The laying of the Foundation Stone, lectures and addresses, discussion of the Statutes, Dornach, Dec. 24, 1923 – Jan. 1, 1924 (CW 260)
“This anthroposophic movement is not an earthly service. This anthroposophic movement in its entirety, in all its details, is a service of the gods, a divine service.” —Rudolf Steiner
During Christmastime 1923, one year after the fiery destruction of the first Goetheanum, in a wooden carpentry shop overlooking the charred ruins Rudolf Steiner established the General Anthroposophical Society, to which he joined his destiny. This volume documents that occasion. Readers will find the complete proceedings of the conference, as well as Steiner’s in-depth description of the structure and organization of the new Society. Discussions of the statutes are also recorded in detail.
The laying of the Foundation Stone into the hearts of the members is at the center of this book. The foundation Stone Verse (or mantra) is reproduced in the different forms in which Steiner gave it each day of the conference along with his commentary on its different rhythms.
Also included is Rudolf Steiner’s lecture on plans for the second Goetheanum, illuminating the spiritual significance of its architecture, as well as his talk on the burning of the temple at Ephesus. This edition features a foreword and conclusion by Marie Steiner. The text is complemented by a list and biographical data of the members mentioned and reproductions of handwritten notes and blackboard sketches.
This volume is a translation from German of Die Weihnachtstagung zur Begründung der Allgemeinen Anthroposophischen Gesellschaft (GA 260).
Rudolf Steiner (1861–1925) was born in the small village of Kraljevec, Austro-Hungarian Empire (now in Croatia), where he grew up (see right). As a young man, he lived in Weimar and Berlin, where he became a well-published scientific, literary, and philosophical scholar, known especially for his work with Goethe’s scientific writings. At the beginning of the twentieth century, he began to develop his early philosophical principles into an approach to systematic research into psychological and spiritual phenomena. Formally beginning his spiritual teaching career under the auspices of the Theosophical Society, Steiner came to use the term Anthroposophy (and spiritual science) for his philosophy, spiritual research, and findings. The influence of Steiner’s multifaceted genius has led to innovative and holistic approaches in medicine, various therapies, philosophy, religious renewal, Waldorf education, education for special needs, threefold economics, biodynamic agriculture, Goethean science, architecture, and the arts of drama, speech, and eurythmy. In 1924, Rudolf Steiner founded the General Anthroposophical Society, which today has branches throughout the world. He died in Dornach, Switzerland.

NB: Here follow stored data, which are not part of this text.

(* ===== verification/AssetBlock.v ===== *)
(** Blocks with assets: ConnectBlock and DisconnectBlock (validation.cpp) on a
    [CAssetsCache].  The interface [asset_rules] is implemented by the asset rules
    of consensus/tx_verify.cpp, asked on the asset cache as the transactions before
    have left it, and by the asset parts of [SpendCoin], [AddCoins],
    [ApplyTxInUndo] and [DisconnectBlock], and its laws are proved.  The theorems
    show what a block can do to the assets held in the unspent outputs: units
    appear with issues and reissues and are lost in outputs that cannot be spent,
    and nothing else changes, up to the width of the totals. *)

From S2P Require Import Prelude Serialize Sha256 Script Primitives Interpreter Standard InterpreterFacts ScriptRules AssetNames Base58 AssetTypes Params Coins Chain MNList ProviderTx Rewards TxVerify AssetTx AssetRules AssetCache ConnectBlock.

Section AssetBlock.
Context `{HS : Hash256} `{SH : ScriptHash} `{EC : Ecdsa}.
Context (aenv : asset_env) (benv : block_env) (base : CCoinsView).
Context (fReindex fAssetIndex fMessaging : bool) (junk : Z) (junkType : AssetType).
(** The state of the mempool that the rules read, [GetTime()], the block's time
    and hash, and [passets] with the databases. *)
Context (mapAssetToHash : bytes -> bool) (mapReissuedAssets : gmap (list Z) uint256) (currentTime nBlocktime : Z) (blockHash : uint256).
Context (p : CAssetsCache) (s : asset_store).
Implicit Types (tx : CTransaction) (vtx : list CTransaction) (u : CCoinsView) (coins : CCoinsMap) (c : CAssetsCache) (m : gmap COutPoint Coin).
(** C4. A connected block is applied exactly, and undone exactly.  Take a node
    reached as above that connects a block at the next height (below 2^31), one that
    [CheckBlock] has passed, with new and distinct transaction identifiers and with
    consistent script flags.  It then shows exactly the coins that the block's transactions
    leave.  If the block is disconnected next, with readable undo data and whatever
    the asset cache of the tip and the asset databases then hold, the result is the
    one the asset cache's own undo decides: failed where it cannot be undone, unclean
    where it reports a difference, and clean otherwise; and unless it failed, every
    unspent output is what it was before the block.  It is clean in particular when
    assets are not deployed, or neither an output nor a spent coin of the block
    carries an asset. *)
Theorem connect_block_exact (nd : node) x y (vtx : list CTransaction) (undo : list (list Coin))
  (c' : CCoinsMap) (ac : CAssetsCache) w (maxOutputs : nat) p s :
  0 < cp.(nSubsidyHalvingInterval) -> reached nd ->
  let base := nd.(n_base) in let u := view base nd.(n_cache) in let h := height_of nd.(n_blocks) + 1 in
  x_height x = h -> x_height y = h -> h < 2 ^ 31 -> consistent x.(x_benv).(flags) ->
  block_passed x vtx -> ids_new u vtx -> connect x base nd.(n_passets) nd.(n_store) nd.(n_cache) vtx = Ok (undo, c', (ac, w)) ->
  (forall o, view base c' o = apply_block GetAssetAmountFromScript h u vtx o)
  /\ exists c'', (forall o, view base c'' o = u o)
     /\ match undone_assets y p s vtx undo w with
        | None => exists c2 a2, disconnect y base p s maxOutputs true c' vtx undo w = Some (DISCONNECT_FAILED, c2, a2)
        | Some (clean, a) => disconnect y base p s maxOutputs true c' vtx undo w
                             = Some (if clean then DISCONNECT_OK else DISCONNECT_UNCLEAN, c'', a)
        end
     /\ (untouched y.(x_aenv) vtx undo ->
         disconnect y base p s maxOutputs true c' vtx undo w = Some (DISCONNECT_OK, c'', (empty_cache, w))).
Proof.
  intros HI Hr base u h Hx Hy Hlt Hf Hps Hnew Hb. destruct (reached_ok nd HI Hr) as [Hc Hch].
  destruct (connect_spec _ _ _ _ _ _ _ _ _ Hf Hc Hps Hnew Hb) as (Hc' & Hok & Hv & Hus & _). rewrite Hx in *. split; [done|].
  destruct (disconnect_spec y base p s maxOutputs c' u vtx undo w) as (c'' & _ & Hv'' & E); rewrite ?Hy; try done.
  { unfold h, height_of. lia. } { by eapply chain_utxo_ok. } { by eapply block_passed_checked. }
  exists c''. split_and!; [done..|]. intros Hun.
  assert (undone_assets y p s vtx undo w = Some (true, (empty_cache, w))) as Eu.
  { apply disconnect_untouched. apply (untouched_block _ _ _ Hun). eapply Forall_impl; [apply Hps|].
    intros tx [[b Htx] _]. by apply CheckTransaction_form in Htx as (_ & ? & _). }
  by rewrite Eu in E.
Qed.

(** ** Signatures and assertions *)

(** C2. A payment to a key hash is only spent with the key's signature.  Take a block
    that is connected to a sound coins cache, one that [CheckBlock] has passed, with
    new and distinct transaction identifiers and consistent script flags, whose scripts
    are checked, and in it an input of a transaction that is not the coinbase and not in
    the cache of executed scripts.  If the coin it spends pays to a key hash, alone or
    with asset data behind it, then the input's own script leaves on the stack a public
    key that has this hash and under it a signature, which the key verifies on the hash
    of this transaction and this input, computed with the script of the coin and the
    hash type in the signature's last byte. *)
Theorem spend_needs_signature x (base : CCoinsView) p s (c : CCoinsMap) (vtx : list CTransaction) (undo : list (list Coin)) (c' : CCoinsMap)
  (a : CAssetsCache * list (bytes * CBlockAssetUndo)) (j n : nat) (tx : CTransaction) (i : CTxIn) (k : Coin) (h : bytes) (tail : CScript) :
  cache_ok base c -> consistent x.(x_benv).(flags) -> block_passed x vtx -> ids_new (view base c) vtx ->
  connect x base p s c vtx = Ok (undo, c', a) ->
  x.(x_benv).(fScriptChecks) = true -> vtx !! j = Some tx -> IsCoinBase tx = false -> x.(x_benv).(cached) tx = false ->
  tx.(vin) !! n = Some i ->
  apply_block GetAssetAmountFromScript (x_height x) (view base c) (take j vtx) i.(prevout) = Some k ->
  length h = 20%nat -> asset_tail tail -> k.(out).(scriptPubKey) = p2pkh h tail ->
  exists key sig rest sighash,
    EvalScript x.(x_benv).(flags) (TransactionSignatureChecker tx n k.(out).(nValue) (Some (precompute tx))) SIGVERSION_BASE [] i.(scriptSig)
      = Ok (key :: sig :: rest)
    /\ GetID key = h /\ CPubKey_IsValid key = true
    /\ SignatureHash (drop_signature SIGVERSION_BASE k.(out).(scriptPubKey) sig) tx n (List.last sig 0) k.(out).(nValue) SIGVERSION_BASE
         (Some (precompute tx)) = Some sighash
    /\ ecdsa_verify key sighash (take (length sig - 1) sig) = true.
Proof.
  intros Hc Hf Hps Hnew Hb Hs Hj Hcb Hca Hi Hk Hh Ht Hpk.
  destruct (connect_spec _ _ _ _ _ _ _ _ _ Hf Hc Hps Hnew Hb) as (_ & _ & _ & _ & nFees & cb & _ & Hacc & _).
  destruct (txs_accepted_lookup _ _ _ _ _ _ _ Hacc Hj) as (fee & Htx). unfold tx_accepted in Htx. rewrite Hcb in Htx.
  destruct Htx as [_ Htx]. specialize (Htx Hs Hca n i k Hi Hk). unfold ScriptCheck in Htx. rewrite Hpk in *.
  destruct (p2pkh_only_owner _ _ _ _ _ _ Hh Ht Htx) as (sig & key & rest & Hev & Hkey & _ & _ & Hsig). exists key, sig, rest.
  cbn [TransactionSignatureChecker CheckSig] in Hsig. unfold Tx_CheckSig in Hsig.
  destruct (CPubKey_IsValid key) eqn:Ev; [|done]. destruct (is_nil sig); [done|]. cbn [negb] in Hsig.
  destruct (SignatureHash _ _ _ _ _ _ _) as [sighash|] eqn:Eh; [|done]. exists sighash. done.
Qed.

(** C8. Connecting a block never fails an assertion.  On a node reached as above, a
    block at the next height (below 2^31) that [CheckBlock] has passed, with new and
    distinct transaction identifiers, consistent script flags, an index entry with
    consistent links whose predecessor has a median time that is not negative, and
    address prefixes of one byte each that are different, is connected, rejected with
    a reason, or stopped by the exception of [GetValueOut].  In particular every input
    is there to be spent when [UpdateCoins] asserts it, in the coins and in the asset
    cache. *)
Theorem connect_block_no_assert (nd : node) x (vtx : list CTransaction) (prev : CBlockIndex) :
  0 < cp.(nSubsidyHalvingInterval) -> reached nd -> x_height x = height_of nd.(n_blocks) + 1 -> x_height x < 2 ^ 31 ->
  prefixes_ok x.(x_aenv).(e_prefixes) -> consistent x.(x_benv).(flags) -> chained x.(x_benv).(pindex) ->
  x.(x_benv).(pindex).(pprev) = Some prev -> 0 <= GetMedianTimePast prev ->
  block_passed x vtx -> ids_new (view nd.(n_base) nd.(n_cache)) vtx ->
  connect x nd.(n_base) nd.(n_passets) nd.(n_store) nd.(n_cache) vtx <> Err Asserts.
Proof.
  intros HI Hr Hx Hlt Hpre Hf Hch Hp Ht Hps Hnew. destruct (reached_ok nd HI Hr) as [Hc Hcn].
  refine (ConnectBlock_no_assert GetAssetAmountFromScript nd.(n_base) (x_env x) (x_rules x nd.(n_base) nd.(n_passets) nd.(n_store))
    (check_assets_reads _ _ _ _ _ _ _ _ _ _ _ _ _ _ _) Hf (tx_fit x.(x_aenv) x.(x_junkType)) _
    (rules_assert_nothing _ _ _ _ _ _ _ _ _ _ _ _ _ _ _ Hpre) prev Hch Hp Ht Hlt nd.(n_cache) _ vtx Hc
    (block_passed_checked _ _ Hps) (proj1 Hps) Hnew _).
  - by intros tx [_ ?].
  - intros o k Hk. destruct (chain_coins _ _ Hcn o k Hk) as [Hh Hb]. split; [|done].
    assert (bi_height (pindex (x_env x)) = height_of nd.(n_blocks) + 1) as -> by exact Hx. lia.
Qed.
(** X2: [Set] of one key leaves every other key alone: the entry stored
    under a different key, and what [Get] answers for it at any instant,
    are the same before and after; the two configuration fields are
    unchanged as well. *)
Theorem Set_other_key c key value d now_exp now_create k :
  k ≠ key →
  let c' := exec (Set_ key value d now_exp now_create) c in
  data c' !! k = data c !! k ∧
  (∀ now, eval (Get k now) c' = eval (Get k now) c) ∧
  defaultExpiration c' = defaultExpiration c ∧
  cleanupTime c' = cleanupTime c.
Proof.
  intros Hk c'.
  assert (Hlook : data c' !! k = data c !! k).
  { subst c'. rewrite Set_written. simpl. by apply lookup_insert_ne. }
  split; [done|]. split; [|done].
  intros now. by apply Get_eval_ext.
Qed.

Lemma Set_other_key_witness :
  let c' := exec (Set_ "b" "2" 0 T0 T0) cache_a_10ms in
  data c' !! "a"%string = data cache_a_10ms !! "a"%string ∧
  (∀ now, eval (Get "a" now) c' = eval (Get "a" now) cache_a_10ms) ∧
  defaultExpiration c' = defaultExpiration cache_a_10ms ∧
  cleanupTime c' = cleanupTime cache_a_10ms.
Proof. apply (Set_other_key cache_a_10ms "b" "2" 0 T0 T0 "a"). done. Defined.

(** X3: [Set]s of two different keys commute: in either order they
    leave the same cache. *)
Theorem Set_Set_commute c key1 value1 d1 t1 t1' key2 value2 d2 t2 t2' :
  key1 ≠ key2 →
  exec (Set_ key1 value1 d1 t1 t1' >> Set_ key2 value2 d2 t2 t2') c =
  exec (Set_ key2 value2 d2 t2 t2' >> Set_ key1 value1 d1 t1 t1') c.
Proof.
  intros Hk. rewrite !bind_exec, !Set_written. simpl.
  f_equal. by apply insert_insert_ne.
Qed.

Marie Steiner-von Sivers (1867–1948) was born in Wlotzlawek, in Russian Poland and grew up in St. Petersburg. She trained as an actor, but left the stage when she met Theosophy through Edouard Schuré, whose works she translated. In 1900, she met Rudolf Steiner, whom she later married and worked alongside in the development of Anthroposophy. She died in Beatenberg, Switzerland.
Virginia Sease was born in Pennsylvania and earned her doctorate in German from the University of Southern California. She taught in a university and a waldorf school in Los Angeles and has been a member of the Executive Council of the Goetheanum since 1984. She directs the English language Anthroposophical Studies Program at the Goetheanum.
Michael Henry Wilson (1901–1985) was born in Birmingham, UK, into a Quaker family. His mother, Theodora Wilson, met Rudolf Steiner and visited the first Goetheanum in Dornach, Switzerland. For several years he was a professional violinist and conductor. A meeting with the German curative educator, Fried Geuter, in 1929 led him to leave his successful musical career and to study at the Goetheanum and become fluent in German. Later he was a founder and director of the first curative home in the UK. He translated several of Rudolf Steiner’s works, including his highly acclaimed edition of The Philosophy of Freedom, and researched and lectured on Goethe's theory of color. Michael Wilson lectured at Emerson College for many years after its move to Forest Row and remained connected with it until his death. He was devoted to his wife Betty and their three children, Diana, Robin, and Christopher.